Why does it take a tragedy to make us aware of what really matters in life? One struggle I have found many survivors face after a suicide is caring about other people’s small stuff. Survivors will tell me that they feel anger and resentment towards others who complain about situations that seem so miniscule. We no longer look at the world through the same lens, yet the people around us do. This is extremely difficult as we work to reunite ourselves with the world that we now live in. I look at life much differently than I did before. While I have always been a sensitive, empathetic person, my dad’s suicide made me less judgmental of the world as a whole. I have also learned to appreciate the little things that I never would have looked at prior to this tragedy. What makes me sad, is thinking that this is all a result of my dad’s death. For a long time, I resented those around me who would get upset by the small stuff. I would think to myself, “I would do anything to trade situations with you.” In time I have learned to alter that view. I now am thankful that I don’t get upset by the things that just don’t matter in this life. I let go of the resentment, and somehow felt lighter as a result. Resentment does nothing but weigh you down at a time that you already find it difficult to get up from the ground. I don’t know why my journey in life has presented more challenges than others around me. What I do know is that because of those challenges, I am able to see the world through a lens that is more sensitive, empathetic and kindhearted.
Rosemarie James says
So true. I am the same. There are many changes that come about in us and in others because of the suicide of someone close to us. One of them is, like you say, the ability to look at the world through a different lens with a more sensitive, non-judgmental heart. Although very sad, there are some benefits to loss.
Brandi says
” We no longer look at the world through the same lens, yet the people around us do. This is extremely difficult as we work to reunite ourselves with the world that we now live in. ”

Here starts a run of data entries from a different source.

(** The weighted total of components whose values are numbers. *)
Lemma weighted_total_parts (cs : list (Q * (row -> fnum))) (r : row)
    (parts : list (Q * Q)) :
  Forall2 (fun c p => fst c = fst p /\ snd c r = Fin (snd p)) cs parts ->
  feq (weighted_total cs r) (Fin (ScoreSpec.weighted_sum parts))
  /\ weights cs == ScoreSpec.weight_sum parts.
Proof.
  intros H. unfold weighted_total, weights.
  assert (G : forall a b,
             feq (fold_left
                    (fun acc c => fadd acc (fmul (snd c r) (Fin (fst c))))
                    cs (Fin a))
                 (Fin (a + ScoreSpec.weighted_sum parts))
             /\ fold_left (fun acc c => acc + fst c) cs b
                == b + ScoreSpec.weight_sum parts).
  { induction H as [|c p cs parts [Hw Hv] H IH]; intros a b.
    - cbn [fold_left ScoreSpec.weighted_sum ScoreSpec.weight_sum fold_right
           feq]. split; ring.
    - cbn [fold_left ScoreSpec.weighted_sum ScoreSpec.weight_sum fold_right].
      rewrite Hv, Hw. cbn [fmul fadd].
      destruct (IH (a + snd p * fst p) (b + fst p)) as [I1 I2].
      split.
      + eapply feq_trans; [exact I1|]. cbn [feq].
        fold (ScoreSpec.weighted_sum parts). ring.
      + rewrite I2. fold (ScoreSpec.weight_sum parts). ring. }
  destruct (G 0 0) as [G1 G2]. split.
  - eapply feq_trans; [exact G1|]. cbn [feq]. ring.
  - rewrite G2. ring.
Qed.

Lemma relative_component_parts (d : frame) (c : string) (w m x : Q)
    (r : row) :
  (has d c = true -> mean (col d c) = Fin m /\ cell r c = Fin x) ->
  Forall2 (fun c p => fst c = fst p /\ snd c r = Fin (snd p))
    (relative_component d c w)
    (match (if has d c && Qltb 0 m then Some (m, x) else None) with
     | Some (m, x) => [(w, ScoreSpec.relative m x)]
     | None => []
     end).
Proof.
  intros H. unfold relative_component.
  destruct (has d c); [|constructor].
  destruct (H eq_refl) as [Em Ex]. cbv zeta. rewrite Em.
  unfold fgt. cbn [flt andb].
  destruct (Qltb 0 m) eqn:P; [|constructor].
  constructor; [|constructor]. split; [reflexivity|]. cbn [snd fst].
  rewrite Ex. unfold relative_score. cbn [fdiv].
  assert (Z : Qeq_bool m 0 = false).
  { apply Qltb_lt in P. destruct (Qeq_bool m 0) eqn:Z; [|reflexivity].
    apply Qeq_bool_iff in Z. lra. }
  rewrite Z. reflexivity.
Qed.

Lemma clipped_component_parts (d : frame) (c : string) (w x : Q) (r : row) :
  (has d c = true -> cell r c = Fin x) ->
  Forall2 (fun c p => fst c = fst p /\ snd c r = Fin (snd p))
    (clipped_component d c w)
    (match (if has d c then Some x else None) with
     | Some x => [(w, ScoreSpec.clamp x)]
     | None => []
     end).
Proof.
  intros H. unfold clipped_component.
  destruct (has d c); [|constructor].
  constructor; [|constructor]. split; [reflexivity|]. cbn [snd fst].
  rewrite (H eq_refl). reflexivity.
Qed.

(** The performance score of a record whose cells are numbers is the
    blend that the specification words: the sub-scores that take part,
    weighted, divided by the sum of their weights. *)
Lemma performance_formula (d : frame) (r : row)
    (mc xc mp xp xr xy xq : Q) :
  has d "Quality_Score" = true ->
  (has d "Cost_per_Ton" = true ->
   mean (col d "Cost_per_Ton") = Fin mc /\ cell r "Cost_per_Ton" = Fin xc) ->
  (has d "Specific Power Consumption" = true ->
   mean (col d "Specific Power Consumption") = Fin mp
   /\ cell r "Specific Power Consumption" = Fin xp) ->
  (has d "MN Recovery PLC" = true -> cell r "MN Recovery PLC" = Fin xr) ->
  (has d "Yield_Percentage" = true -> cell r "Yield_Percentage" = Fin xy) ->
  cell r "Quality_Score" = Fin xq ->
  feq (fdiv (weighted_total (performance_components d) r)
            (Fin (weights (performance_components d))))
      (Fin (ScoreSpec.performance
              (if has d "Cost_per_Ton" && Qltb 0 mc
               then Some (mc, xc) else None)
              (if has d "Specific Power Consumption" && Qltb 0 mp
               then Some (mp, xp) else None)
              (if has d "MN Recovery PLC" then Some xr else None)
              (if has d "Yield_Percentage" then Some xy else None)
              xq)).
Proof.
  intros Hq Hc Hp Hr Hy Hx.
  pose proof (performance_weights_pos d Hq) as W.
  assert (F : Forall2 (fun c p => fst c = fst p /\ snd c r = Fin (snd p))
                (performance_components d)
                (ScoreSpec.performance_parts
                   (if has d "Cost_per_Ton" && Qltb 0 mc
                    then Some (mc, xc) else None)
                   (if has d "Specific Power Consumption" && Qltb 0 mp
                    then Some (mp, xp) else None)
                   (if has d "MN Recovery PLC" then Some xr else None)
                   (if has d "Yield_Percentage" then Some xy else None)
                   xq)).
  { unfold performance_components, ScoreSpec.performance_parts.
    repeat apply Forall2_app.
    - apply relative_component_parts. exact Hc.
    - apply relative_component_parts. exact Hp.
    - apply clipped_component_parts. exact Hr.
    - apply clipped_component_parts. exact Hy.
    - unfold plain_component. rewrite Hq.
      constructor; [|constructor]. split; [reflexivity | exact Hx]. }
  destruct (weighted_total_parts _ r _ F) as [T E].
  unfold ScoreSpec.performance, ScoreSpec.blend.
  destruct (weighted_total (performance_components d) r) as [t| | |];
    try contradiction.
  cbn [feq] in T. cbn [fdiv].
  assert (Z : Qeq_bool (weights (performance_components d)) 0 = false).
  { destruct (Qeq_bool _ 0) eqn:Z; [|reflexivity].
    apply Qeq_bool_iff in Z. lra. }
  rewrite Z. cbn [feq]. rewrite T, E. reflexivity.
Qed.
Lemma nested_text_missing (data : value) :
  nullish data = false -> missing_text data ->
  exists text, nested_text data = inr text /\ nullish text = true.
Proof.
  intros Hdata Hmiss. unfold nested_text. rewrite Hdata.
  eexists. split; [reflexivity | ].
  unfold missing_text in Hmiss. unfold opt_chain.
  destruct (nullish (prop "output" data)) eqn:H1; [reflexivity | ].
  destruct (nullish (index0 (prop "output" data))) eqn:H2; [reflexivity | ].
  destruct (nullish (prop "content" (index0 (prop "output" data)))) eqn:H3;
    [reflexivity | ].
  destruct (nullish (index0 (prop "content" (index0 (prop "output" data)))))
    eqn:H4; [reflexivity | ].
  destruct Hmiss as [H | [H | [H | [H | H]]]]; congruence.
Qed.

(** C2: when the ingredients are a list of strings and the endpoint answers
    a JSON value (other than [null]) in which the nested text is missing at
    any of the five levels, [/api/recipe] does not fall into its [catch]:
    it answers 200 with the recipe text "No recipe generated." and appends
    one Recipe document holding the ingredients and that text. *)
Theorem recipe_missing_text (e : env) (req : request) (w : world)
  (l : list string) (data : value) :
  lookup "ingredients" (body req) = VArr (map VStr l) ->
  api e (build_prompt (join ", " (map VStr l)) (latest (preferences w))) = inr data ->
  nullish data = false ->
  missing_text data ->
  recipe e req w
  = (inr (succeeded "recipe" (VStr "No recipe generated.")),
     mkWorld (users w) (preferences w)
       (recipes w ++ [Recipe.mk (fresh_id e) l "No recipe generated." (now e)])
       (calls w ++ [Fetch endpoint "gpt-4o-mini"
                      (build_prompt (join ", " (map VStr l)) (latest (preferences w)))])).
Proof.
  intros Hing Hapi Hdata Hmiss.
  rewrite (recipe_array e req w Hing). cbv zeta. rewrite Hapi.
  destruct (nested_text_missing Hdata Hmiss) as (text & Htext & Hnull).
  rewrite Htext. unfold or_else. rewrite (nullish_falsy _ Hnull).
  unfold no_recipe. now rewrite cast_Strings_VArr, cast_String_VStr.
Qed.

(** *** Substrings of the prompt *)

Lemma prefix_append (a s : string) :
  String.prefix a s = true -> exists rest, s = a ++ rest.
Proof.
  revert s. induction a as [ | c a IH]; intros s Hpre.
  - now exists s.
  - destruct s as [ | d s]; simpl in Hpre; [discriminate | ].
    destruct (ascii_dec c d) as [-> | ]; [ | discriminate].
    destruct (IH s Hpre) as [rest ->]. now exists rest.
Qed.

Lemma str_includes_Contains (sub s : string) :
  str_includes sub s = true -> Contains sub s.
Proof.
  induction s as [ | c s IH]; intros Hinc.
  - destruct sub; [now exists "", "" | discriminate].
  - change (String.prefix sub (String c s) || str_includes sub s = true) in Hinc.
    apply orb_true_iff in Hinc. destruct Hinc as [Hpre | Hlater].
    + destruct (prefix_append _ _ Hpre) as [rest Hrest]. now exists "", rest.
    + destruct (IH Hlater) as (before & after & ->).
      now exists (String c before), after.
Qed.

Lemma Contains_skip (a sub s : string) : Contains sub s -> Contains sub (a ++ s).
Proof.
  intros (before & after & ->). exists (a ++ before), after.
  now rewrite append_assoc.
Qed.

(** The prompt when no preference document exists. *)
Lemma build_prompt_no_preferences (joined : string) :
  build_prompt joined None
  = nl ++ "Generate a recipe using these ingredients: " ++ joined ++ "." ++ nl
    ++ "Consider these preferences: " ++ nl
    ++ "- Dietary: None" ++ nl
    ++ "- Equipment available: Any" ++ nl
    ++ "- Weekly budget: $flexible" ++ nl
    ++ "- Cooking hours per week: flexible" ++ nl
    ++ "- Meal times: {}" ++ nl
    ++ nl
    ++ "Include a title, clear ingredients list, and step-by-step instructions."
    ++ nl.
Proof.
  unfold build_prompt, mealTimes_text. simpl opt_doc. unfold or_else. simpl truthy.
  cbv iota. rewrite JSON_stringify_empty. reflexivity.
Qed.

I’m still going through difficulties with anger at innapropriate times with the people around me I love the most …. but it’s true that for me things are completely in a new perspective, but realizing that they aren’t on the same page makes a lot of sense. I hope this will help give me strength not to be so quick to judge… a few days ago my partner asked me to let him know why it is that im so upset when i am, and ive been so angry that i had to even say because ive been thinking about Jillian (my closest friend in this life, she took her life this past September) and I was angry that he wanted to know just so he could feel better… but then today was a particularly hard day for me and I sent him a text that I was upset because I was thinking of Jill, and i didnt say anything else to him, but went to my bed and began to panic. He showed up home earlier than he would have for lunch because I had told him, and he held me, and helped me feel okay about just letting myself go (he could tell I was holding back). It’s a perfect example where normally I would have let the anger blind me, and then I would have denied myself the care & support I needed and deserved. Maybe I’ve been too hard and too angry at everyone, myself included…
Thank you for this helpful post today of all days… I hope this can help someone else too by showing a practical example of letting go of my anger for his want to be “in the know” and how it turned my day around completely…
Lisa says
This is very true and well written. The biggest thing that I feel I’ve changed is not worrying so much about money. I have and will always be able to get through a tough money situation…it has ALWAYS happened. In that regard, I remind myself that I work hard for my money and I can’t take it to the grave with me. Now, I’m working harder on creating memories with my youngest child that i no longer can share with my daughter. I say that i’m down 2 kids now (my oldest will be 21) so lets enjoy the time we have together.